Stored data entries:
○ ○ ○ ○ ○

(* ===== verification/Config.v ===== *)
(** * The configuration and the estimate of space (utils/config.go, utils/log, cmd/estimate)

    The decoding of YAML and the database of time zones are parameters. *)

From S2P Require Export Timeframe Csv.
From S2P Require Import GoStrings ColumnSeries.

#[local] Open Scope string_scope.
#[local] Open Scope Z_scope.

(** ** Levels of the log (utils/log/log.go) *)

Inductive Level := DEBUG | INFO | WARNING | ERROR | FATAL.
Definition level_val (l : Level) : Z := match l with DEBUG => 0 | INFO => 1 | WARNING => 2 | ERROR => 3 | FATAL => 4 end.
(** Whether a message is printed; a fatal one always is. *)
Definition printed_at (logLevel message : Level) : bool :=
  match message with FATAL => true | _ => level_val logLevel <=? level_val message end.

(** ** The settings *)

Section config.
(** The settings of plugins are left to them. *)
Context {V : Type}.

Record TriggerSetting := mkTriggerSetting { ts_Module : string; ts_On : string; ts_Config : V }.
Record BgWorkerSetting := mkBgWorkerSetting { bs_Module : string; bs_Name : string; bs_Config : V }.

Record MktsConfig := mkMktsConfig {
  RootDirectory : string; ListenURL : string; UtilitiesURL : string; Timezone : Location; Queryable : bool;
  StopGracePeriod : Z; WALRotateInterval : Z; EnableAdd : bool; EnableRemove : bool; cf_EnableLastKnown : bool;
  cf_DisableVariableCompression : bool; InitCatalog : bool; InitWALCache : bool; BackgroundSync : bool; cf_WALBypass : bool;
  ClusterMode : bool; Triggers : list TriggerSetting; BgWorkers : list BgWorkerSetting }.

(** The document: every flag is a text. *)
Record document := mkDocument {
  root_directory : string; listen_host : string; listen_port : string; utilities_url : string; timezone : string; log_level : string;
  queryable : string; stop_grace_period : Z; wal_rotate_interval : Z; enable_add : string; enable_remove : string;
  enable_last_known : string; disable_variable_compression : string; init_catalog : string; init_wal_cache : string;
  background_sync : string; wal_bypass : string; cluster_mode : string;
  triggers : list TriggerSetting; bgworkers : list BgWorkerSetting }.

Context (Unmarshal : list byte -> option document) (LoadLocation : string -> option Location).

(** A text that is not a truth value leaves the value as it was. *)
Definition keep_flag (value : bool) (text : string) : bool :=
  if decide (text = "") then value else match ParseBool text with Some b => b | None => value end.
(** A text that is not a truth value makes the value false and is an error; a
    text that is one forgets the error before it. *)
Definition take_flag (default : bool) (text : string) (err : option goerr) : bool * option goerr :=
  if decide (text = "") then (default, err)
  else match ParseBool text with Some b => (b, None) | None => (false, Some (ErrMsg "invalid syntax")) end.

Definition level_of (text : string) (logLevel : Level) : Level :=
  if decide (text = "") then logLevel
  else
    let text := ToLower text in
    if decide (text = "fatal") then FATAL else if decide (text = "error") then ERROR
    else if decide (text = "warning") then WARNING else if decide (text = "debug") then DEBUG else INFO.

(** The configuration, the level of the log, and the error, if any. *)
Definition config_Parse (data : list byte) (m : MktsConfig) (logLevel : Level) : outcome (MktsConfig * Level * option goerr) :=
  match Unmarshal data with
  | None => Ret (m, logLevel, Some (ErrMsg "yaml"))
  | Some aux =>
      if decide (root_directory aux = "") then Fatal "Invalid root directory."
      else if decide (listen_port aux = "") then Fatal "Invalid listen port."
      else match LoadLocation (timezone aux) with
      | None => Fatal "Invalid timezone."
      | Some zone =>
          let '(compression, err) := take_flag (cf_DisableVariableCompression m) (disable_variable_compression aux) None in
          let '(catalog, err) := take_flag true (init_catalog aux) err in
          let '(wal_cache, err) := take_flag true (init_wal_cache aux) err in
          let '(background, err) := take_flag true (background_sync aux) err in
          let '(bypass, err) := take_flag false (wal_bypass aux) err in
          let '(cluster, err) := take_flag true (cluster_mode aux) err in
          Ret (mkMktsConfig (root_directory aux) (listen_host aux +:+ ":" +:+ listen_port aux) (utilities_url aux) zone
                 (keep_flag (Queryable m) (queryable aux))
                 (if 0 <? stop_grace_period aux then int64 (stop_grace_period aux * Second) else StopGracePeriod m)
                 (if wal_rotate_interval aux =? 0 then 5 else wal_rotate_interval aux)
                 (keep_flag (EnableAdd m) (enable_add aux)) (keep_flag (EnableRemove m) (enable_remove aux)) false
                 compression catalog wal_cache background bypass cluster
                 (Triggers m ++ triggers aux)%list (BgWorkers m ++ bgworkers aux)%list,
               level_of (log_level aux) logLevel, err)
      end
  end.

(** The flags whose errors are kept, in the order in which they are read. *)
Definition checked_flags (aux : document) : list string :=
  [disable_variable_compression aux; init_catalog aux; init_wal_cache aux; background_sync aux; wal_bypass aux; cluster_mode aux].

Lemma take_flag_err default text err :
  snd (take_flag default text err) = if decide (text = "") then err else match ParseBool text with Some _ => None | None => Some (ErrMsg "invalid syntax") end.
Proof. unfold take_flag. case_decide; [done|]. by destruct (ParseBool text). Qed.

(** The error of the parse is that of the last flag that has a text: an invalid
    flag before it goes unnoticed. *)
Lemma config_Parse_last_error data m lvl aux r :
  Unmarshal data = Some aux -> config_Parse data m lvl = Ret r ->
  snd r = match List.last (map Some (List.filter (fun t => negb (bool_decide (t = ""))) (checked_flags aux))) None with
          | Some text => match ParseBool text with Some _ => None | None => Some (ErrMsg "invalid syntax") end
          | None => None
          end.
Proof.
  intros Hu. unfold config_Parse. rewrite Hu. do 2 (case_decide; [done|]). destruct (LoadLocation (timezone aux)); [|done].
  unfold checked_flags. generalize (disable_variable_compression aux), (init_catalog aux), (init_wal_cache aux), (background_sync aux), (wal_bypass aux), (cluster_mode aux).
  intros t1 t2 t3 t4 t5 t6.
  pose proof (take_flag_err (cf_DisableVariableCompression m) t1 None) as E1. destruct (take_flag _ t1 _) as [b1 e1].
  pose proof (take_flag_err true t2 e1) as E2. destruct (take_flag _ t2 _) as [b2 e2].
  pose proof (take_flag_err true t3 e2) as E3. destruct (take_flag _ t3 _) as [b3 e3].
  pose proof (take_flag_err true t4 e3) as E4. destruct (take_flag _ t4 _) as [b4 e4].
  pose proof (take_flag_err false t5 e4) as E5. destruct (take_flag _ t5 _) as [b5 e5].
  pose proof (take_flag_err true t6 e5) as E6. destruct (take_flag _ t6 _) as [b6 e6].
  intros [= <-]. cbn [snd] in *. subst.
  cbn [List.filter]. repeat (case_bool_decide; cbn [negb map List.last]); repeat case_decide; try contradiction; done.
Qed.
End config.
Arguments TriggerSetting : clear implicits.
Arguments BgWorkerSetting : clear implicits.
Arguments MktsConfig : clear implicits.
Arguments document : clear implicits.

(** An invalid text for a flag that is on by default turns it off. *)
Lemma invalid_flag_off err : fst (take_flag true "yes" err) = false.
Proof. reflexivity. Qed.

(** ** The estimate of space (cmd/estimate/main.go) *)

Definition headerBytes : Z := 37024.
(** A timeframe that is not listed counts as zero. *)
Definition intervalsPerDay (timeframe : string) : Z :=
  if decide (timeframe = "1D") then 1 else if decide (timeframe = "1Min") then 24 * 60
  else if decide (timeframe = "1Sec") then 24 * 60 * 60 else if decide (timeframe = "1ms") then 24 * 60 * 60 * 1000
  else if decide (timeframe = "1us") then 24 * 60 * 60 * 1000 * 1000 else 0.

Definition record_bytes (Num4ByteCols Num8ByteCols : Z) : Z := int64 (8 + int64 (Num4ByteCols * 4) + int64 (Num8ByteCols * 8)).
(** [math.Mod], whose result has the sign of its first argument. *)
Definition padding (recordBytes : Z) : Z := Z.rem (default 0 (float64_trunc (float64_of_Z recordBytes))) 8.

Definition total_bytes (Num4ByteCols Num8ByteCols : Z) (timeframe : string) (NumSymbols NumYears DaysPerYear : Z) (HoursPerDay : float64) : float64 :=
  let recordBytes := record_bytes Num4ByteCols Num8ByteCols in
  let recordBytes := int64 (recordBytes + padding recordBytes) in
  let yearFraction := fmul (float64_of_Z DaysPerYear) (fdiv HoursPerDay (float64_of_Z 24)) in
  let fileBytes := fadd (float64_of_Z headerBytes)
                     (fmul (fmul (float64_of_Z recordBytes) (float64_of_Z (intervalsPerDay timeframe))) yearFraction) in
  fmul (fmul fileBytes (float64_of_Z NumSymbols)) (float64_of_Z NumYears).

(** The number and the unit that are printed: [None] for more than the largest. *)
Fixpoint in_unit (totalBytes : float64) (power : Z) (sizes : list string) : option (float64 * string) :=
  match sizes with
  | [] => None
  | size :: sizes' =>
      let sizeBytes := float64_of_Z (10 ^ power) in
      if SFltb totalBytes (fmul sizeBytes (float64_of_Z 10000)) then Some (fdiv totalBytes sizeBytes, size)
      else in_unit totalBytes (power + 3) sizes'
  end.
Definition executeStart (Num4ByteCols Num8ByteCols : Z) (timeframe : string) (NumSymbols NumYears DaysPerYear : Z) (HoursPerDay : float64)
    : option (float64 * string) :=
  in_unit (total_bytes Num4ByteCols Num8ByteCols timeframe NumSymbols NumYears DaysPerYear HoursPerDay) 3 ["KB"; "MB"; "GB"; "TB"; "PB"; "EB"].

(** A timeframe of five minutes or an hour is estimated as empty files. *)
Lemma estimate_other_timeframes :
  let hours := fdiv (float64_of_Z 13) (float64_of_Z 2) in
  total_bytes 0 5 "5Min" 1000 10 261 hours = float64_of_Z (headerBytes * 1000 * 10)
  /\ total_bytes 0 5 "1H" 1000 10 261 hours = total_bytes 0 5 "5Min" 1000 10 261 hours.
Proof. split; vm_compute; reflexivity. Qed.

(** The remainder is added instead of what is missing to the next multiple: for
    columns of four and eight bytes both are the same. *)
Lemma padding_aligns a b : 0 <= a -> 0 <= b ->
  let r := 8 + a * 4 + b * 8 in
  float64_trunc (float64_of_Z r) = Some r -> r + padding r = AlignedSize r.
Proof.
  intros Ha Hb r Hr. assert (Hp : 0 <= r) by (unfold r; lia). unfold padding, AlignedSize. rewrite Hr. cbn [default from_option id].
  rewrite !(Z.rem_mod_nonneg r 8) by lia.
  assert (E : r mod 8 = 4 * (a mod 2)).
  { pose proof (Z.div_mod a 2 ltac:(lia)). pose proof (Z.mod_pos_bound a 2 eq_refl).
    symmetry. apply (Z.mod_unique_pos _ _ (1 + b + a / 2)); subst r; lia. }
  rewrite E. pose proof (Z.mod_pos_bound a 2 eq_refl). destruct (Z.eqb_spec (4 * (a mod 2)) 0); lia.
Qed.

○ ○ ○ ○ ○

■ ASSIGNED TASK ■
Among the lines above, find each one containing the string "with" and copy it.

■ SOLUTION FOR THIS PROBLEM ■
Definition level_val (l : Level) : Z := match l with DEBUG => 0 | INFO => 1 | WARNING => 2 | ERROR => 3 | FATAL => 4 end.
  match message with FATAL => true | _ => level_val logLevel <=? level_val message end.
  if decide (text = "") then value else match ParseBool text with Some b => b | None => value end.
  else match ParseBool text with Some b => (b, None) | None => (false, Some (ErrMsg "invalid syntax")) end.
  match Unmarshal data with
      else match LoadLocation (timezone aux) with
  snd (take_flag default text err) = if decide (text = "") then err else match ParseBool text with Some _ => None | None => Some (ErrMsg "invalid syntax") end.
  snd r = match List.last (map Some (List.filter (fun t => negb (bool_decide (t = ""))) (checked_flags aux))) None with
          | Some text => match ParseBool text with Some _ => None | None => Some (ErrMsg "invalid syntax") end
  match sizes with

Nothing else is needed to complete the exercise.